После коронации немногие уцелевшие царевичи, знать и самые высокопоставленные чиновники дворца один за другим вызывались к шаху и получали свои посты и назначения. Анвар сказал мне, что, пока не придет моя очередь — а это могло занять несколько недель, — я буду подчиняться ему. Он велел мне читать почту царевны, до сих пор в огромных количествах поступавшую во дворец, и сообщать ему о любых важных новостях. Ради соблюдения приличий мне пришлось также отвечать значительным людям из числа писавших и сообщать о ее смерти, иначе они были бы оскорблены тем, что их письма оставлены без ответа.
— Она была несравненной, — сочувственно шепнул мне Анвар, — и все мы, кто служил ей, знаем правду, если даже той суждено умереть с нами.
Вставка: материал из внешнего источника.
Lemma round_ok T last now due :
  tclock T last due -> last <= now < last + W ->
  exists T' due' w, timer_round T (now mod W) = Ok (T', w) /\ tclock T' now due' /\ xTimerQueue T' = xTimerQueue T /\ went_on now T due T' due' /\
    match w with Some w => wait_right now due' w /\ (forall t E, due' !! t = Some E -> now < E) | None => True end.
Proof.
  intros C Hn. unfold timer_round. destruct (sample_ok T last now due C Hn) as (T1 & due1 & b & Es & C1 & Hq & Wo & Hb).
  destruct (prvGetNextExpireTime T) as [next empty] eqn:En. rewrite Es. cbn [res_bind]. destruct b; [by exists T1, due1, None|].
  destruct (Hb eq_refl) as (HT1 & -> & Hep). assert (prvGetNextExpireTime T1 = (next, empty)) as En1 by (by subst T1).
  pose proof (tc_inv _ _ _ C1) as I1. unfold prvGetNextExpireTime in En.
  assert (seq_head (tst T) (pxCurrentTimerList T) = seq_head (tst T1) (pxCurrentTimerList T1)) as Eh by (by subst T1).
  destruct (seq_head (tst T) (pxCurrentTimerList T)) as [t|] eqn:Hh; injection En as <- <-; symmetry in Eh.
  - destruct (head_due _ _ _ _ I1 Eh) as (E & HE & HepE & Hv & Hc & Hmin). assert (expiry T t = E mod W) as Hv' by (by rewrite <- Hv; subst T1).
    rewrite Hv' in *. cbn [negb andb].
    assert ((E mod W <=? now mod W) = (E <=? now)) as ->.
    { pose proof (Z.div_mod now W ltac:(lia)). pose proof (Z.div_mod E W ltac:(lia)). destruct (Z.leb_spec (E mod W) (now mod W)), (Z.leb_spec E now); lia. }
    destruct (Z.leb_spec E now) as [Hle|Hgt].
    + destruct (process_expired_ok T1 due t E now _ I1 Eh HE Hle eq_refl) as (T2 & due2 & -> & I2 & (S1 & S2 & S3 & S4) & W2 & _). cbn [res_bind].
      exists T2, due2, None. split; [done|]. split; [|split; [congruence|split; [|done]]].
      * split; [done|by rewrite S4; subst T1|]. apply (went_on_bound now now T1 due T2 due2 _ I1 (tc_bound _ _ _ C1) ltac:(lia) W2).
      * by apply (went_on_trans now now T due T1 due T2 due2 _ (tc_inv _ _ _ C) ltac:(lia)).
    + assert (forall u E', due !! u = Some E' -> now < E') as Hd by (intros u E' Hu; specialize (Hmin u E' Hu); lia).
      eexists T1, due, _. split; [done|]. split; [done|]. split; [done|]. split; [done|]. split; [|done]. apply (wait_ok T1); [done| |done]. by rewrite En1.
  - cbn [negb andb].
    assert (forall u E', due !! u = Some E' -> now < E') as Hd.
    { intros u E' Hu. destruct (ti_due _ _ _ I1 u E' Hu) as (_ & _ & [[_ Hc]|[HepE _]]).
      - apply (so_on _ (ti_store _ _ _ I1)) in Hc. apply seq_head_none in Eh. rewrite Eh in Hc. set_solver.
      - pose proof (Z.div_mod now W ltac:(lia)). pose proof (Z.mod_pos_bound now W ltac:(lia)).
        pose proof (Z.div_mod E' W ltac:(lia)). pose proof (Z.mod_pos_bound E' W ltac:(lia)). lia. }
    eexists T1, due, _. split; [done|]. split; [done|]. split; [done|]. split; [done|]. split; [|done]. apply (wait_ok T1); [done| |done]. by rewrite En1.
Qed.

(** ** Commands *)

Definition starts (id : Z) : Prop := id = tmrCOMMAND_START \/ id = tmrCOMMAND_RESET \/ id = tmrCOMMAND_START_FROM_ISR \/ id = tmrCOMMAND_RESET_FROM_ISR.
Definition changes_period (id : Z) : Prop := id = tmrCOMMAND_CHANGE_PERIOD \/ id = tmrCOMMAND_CHANGE_PERIOD_FROM_ISR.
#[global] Instance starts_dec id : Decision (starts id).
Proof. unfold starts. apply _. Defined.
#[global] Instance changes_period_dec id : Decision (changes_period id).
Proof. unfold changes_period. apply _. Defined.

(** Only the timer [t] is touched. *)
Definition only (t : Z) (T : timers) (due : gmap Z Z) (T' : timers) (due' : gmap Z Z) (cs : list tcall) : Prop :=
  forall u, u <> t -> due' !! u = due !! u /\ tctl T' !! u = tctl T !! u /\ calls_of u cs = 0.

Lemma autoreload_active x : autoreload (set_status x tmrSTATUS_IS_ACTIVE) = autoreload x.
Proof. unfold autoreload, has_status, set_status. rsimpl. rewrite Z.land_lor_distr_l. cbn. by rewrite Z.lor_0_r. Qed.

Lemma tclock_put T last due t x :
  tclock T last due -> 0 < xTimerPeriodInTicks x < W -> tclock (put_timer T t x) last due.
Proof. intros [] Hx. split; [by apply tinv_put|done..]. Qed.

(** From a start at the time [C] on, the timer is due a period later. *)
Lemma start_command_ok T now due t x C id :
  tclock T now due -> due !! t = None -> tctl T !! t = Some x -> C <= now < C + W -> starts id ->
  exists T' due' cs, timer_command T (now mod W) id (C mod W) t = Ok T' /\ tclock T' now due' /\ xTimerQueue T' = xTimerQueue T /\
    tcalls T' = tcalls T ++ cs /\ only t T due T' due' cs /\
    timer_went now (Some (set_status x tmrSTATUS_IS_ACTIVE)) (Some (C + xTimerPeriodInTicks x)) (calls_of t cs) (tctl T' !! t) (due' !! t) /\
    (forall E, due' !! t = Some E -> now < E).
Proof.
  intros Hc Ht Hx HC Hs. pose proof (ti_period _ _ _ (tc_inv _ _ _ Hc) t x Hx) as HP. unfold timer_command. unfold get_timer at 1. rewrite Hx. cbn [res_bind].
  assert ((id =? tmrCOMMAND_START) || (id =? tmrCOMMAND_START_FROM_ISR) || (id =? tmrCOMMAND_RESET) || (id =? tmrCOMMAND_RESET_FROM_ISR) = true) as ->.
  { destruct Hs as [-> |[-> |[-> | ->]]]; done. }
  set (x1 := set_status x tmrSTATUS_IS_ACTIVE). pose proof (tclock_put T now due t x1 Hc HP) as Hc1. destruct Hc1 as [I1 Hl1 Hb1].
  assert (tctl (put_timer T t x1) !! t = Some x1) as Hx1 by apply lookup_insert_eq.
  rewrite u32_add. destruct (timer_insert_ok (put_timer T t x1) _ due t x1 C now I1 Ht Hx1 HC eq_refl) as (st & E1 & I2).
  change (xTimerPeriodInTicks x1) with (xTimerPeriodInTicks x) in *. rewrite E1. cbn [res_bind]. set (T2 := (put_timer T t x1) <| tst := st |>) in *.
  assert (tctl T2 !! t = Some x1) as Hx2 by exact Hx1.
  assert (forall u, u <> t -> tctl T2 !! u = tctl T !! u) as Ho2 by (intros u Hu; by apply lookup_insert_ne).
  destruct (Z.leb_spec (C + xTimerPeriodInTicks x) now) as [Hle|Hgt].
  - destruct (timer_expired_ok T2 due t x1 (C + xTimerPeriodInTicks x) now _ I2 Ht Hx1 ltac:(lia) eq_refl) as (T3 & due3 & -> & I3 & (S1 & S2 & S3 & S4) & (cs & Ec & Hwent) & Ho & Hd).
    exists T3, due3, cs. split; [done|]. split.
    { split; [done|by rewrite S4|]. intros u E Hu. destruct (decide (u = t)) as [->|Hne]; [|rewrite Ho in Hu by done; by apply (Hb1 u)].
      specialize (Hwent t). rewrite lookup_insert_eq, Hx2 in Hwent.
      refine (timer_went_bound now now _ _ _ _ _ _ _ _ Hwent E Hu); [by intros y [= <-]|intros e [= <-]; lia|lia]. }
    split; [done|]. split; [done|]. split.
    { intros u Hu. split; [by apply Ho|]. specialize (Hwent u). rewrite lookup_insert_ne in Hwent by done. rewrite Ho, Ho2 in Hwent by done.
      destruct (due !! u) as [e|] eqn:He; [|by destruct Hwent as (? & _ & ->)]. destruct Hwent as (y & Hy & Hw). rewrite Hy in *.
      pose proof (ti_period _ _ _ (tc_inv _ _ _ Hc) u y Hy). destruct (autoreload y).
      - destruct Hw as (-> & [= He'] & ? & _). split; [done|nia].
      - destruct Hw as [(-> & -> & _)|(_ & _ & ? & _)]; [done|done]. }
    split; [|done]. specialize (Hwent t). by rewrite lookup_insert_eq, Hx2 in Hwent.
  - exists T2, (<[t := C + xTimerPeriodInTicks x]> due), []. split; [done|]. split.
    { split; [done|done|]. intros u E. destruct (decide (t = u)) as [<-|Hne]; [rewrite lookup_insert_eq; intros [= <-]; lia|].
      rewrite lookup_insert_ne by done. apply Hb1. }
    split; [done|]. split; [by rewrite app_nil_r|]. split; [intros u Hu; by rewrite lookup_insert_ne, Ho2|].
    rewrite lookup_insert_eq. split; [|intros E [= <-]; lia]. rewrite Hx2.
    by apply timer_went_refl.
Qed.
Он назначил мне сидеть с дворцовыми писцами, где у меня были богатые запасы бумаги, чернил и тростниковых перьев и не было горя от работы в прежних покоях царевны, которые к тому же заняли члены семьи Хайр аль-Нисы.
Я занял свое место на следующий день, сразу после утренней молитвы, а так как приказы я получал от Анвара, меня радушно проводили в большую, хорошо освещенную келью самого Рашид-хана, главы писцов. Он вручил мне деревянную доску для письма и объяснил, как заказывать припасы. Мне показалось, что в его усталых, воспаленных глазах мелькнуло сочувствие.
Масуд Али приносил и уносил все письма, пришедшие Пери уже после ее смерти и находившиеся у главного курьера дворца. Хотя миновало всего несколько дней после убийства, Масуду Али пришлось совершить несколько походов, чтоб принести все письма. Он до сих пор казался больным от горя.
— Морковка, хочешь сыграть потом в нарды?
— Ладно, — тускло ответил он, и я знал, что ему хочется доставить мне удовольствие.
Как больно было видеть его страдающим! Я поклялся себе, что добьюсь его назначения ко мне, чтобы приглядывать за ним каждый день.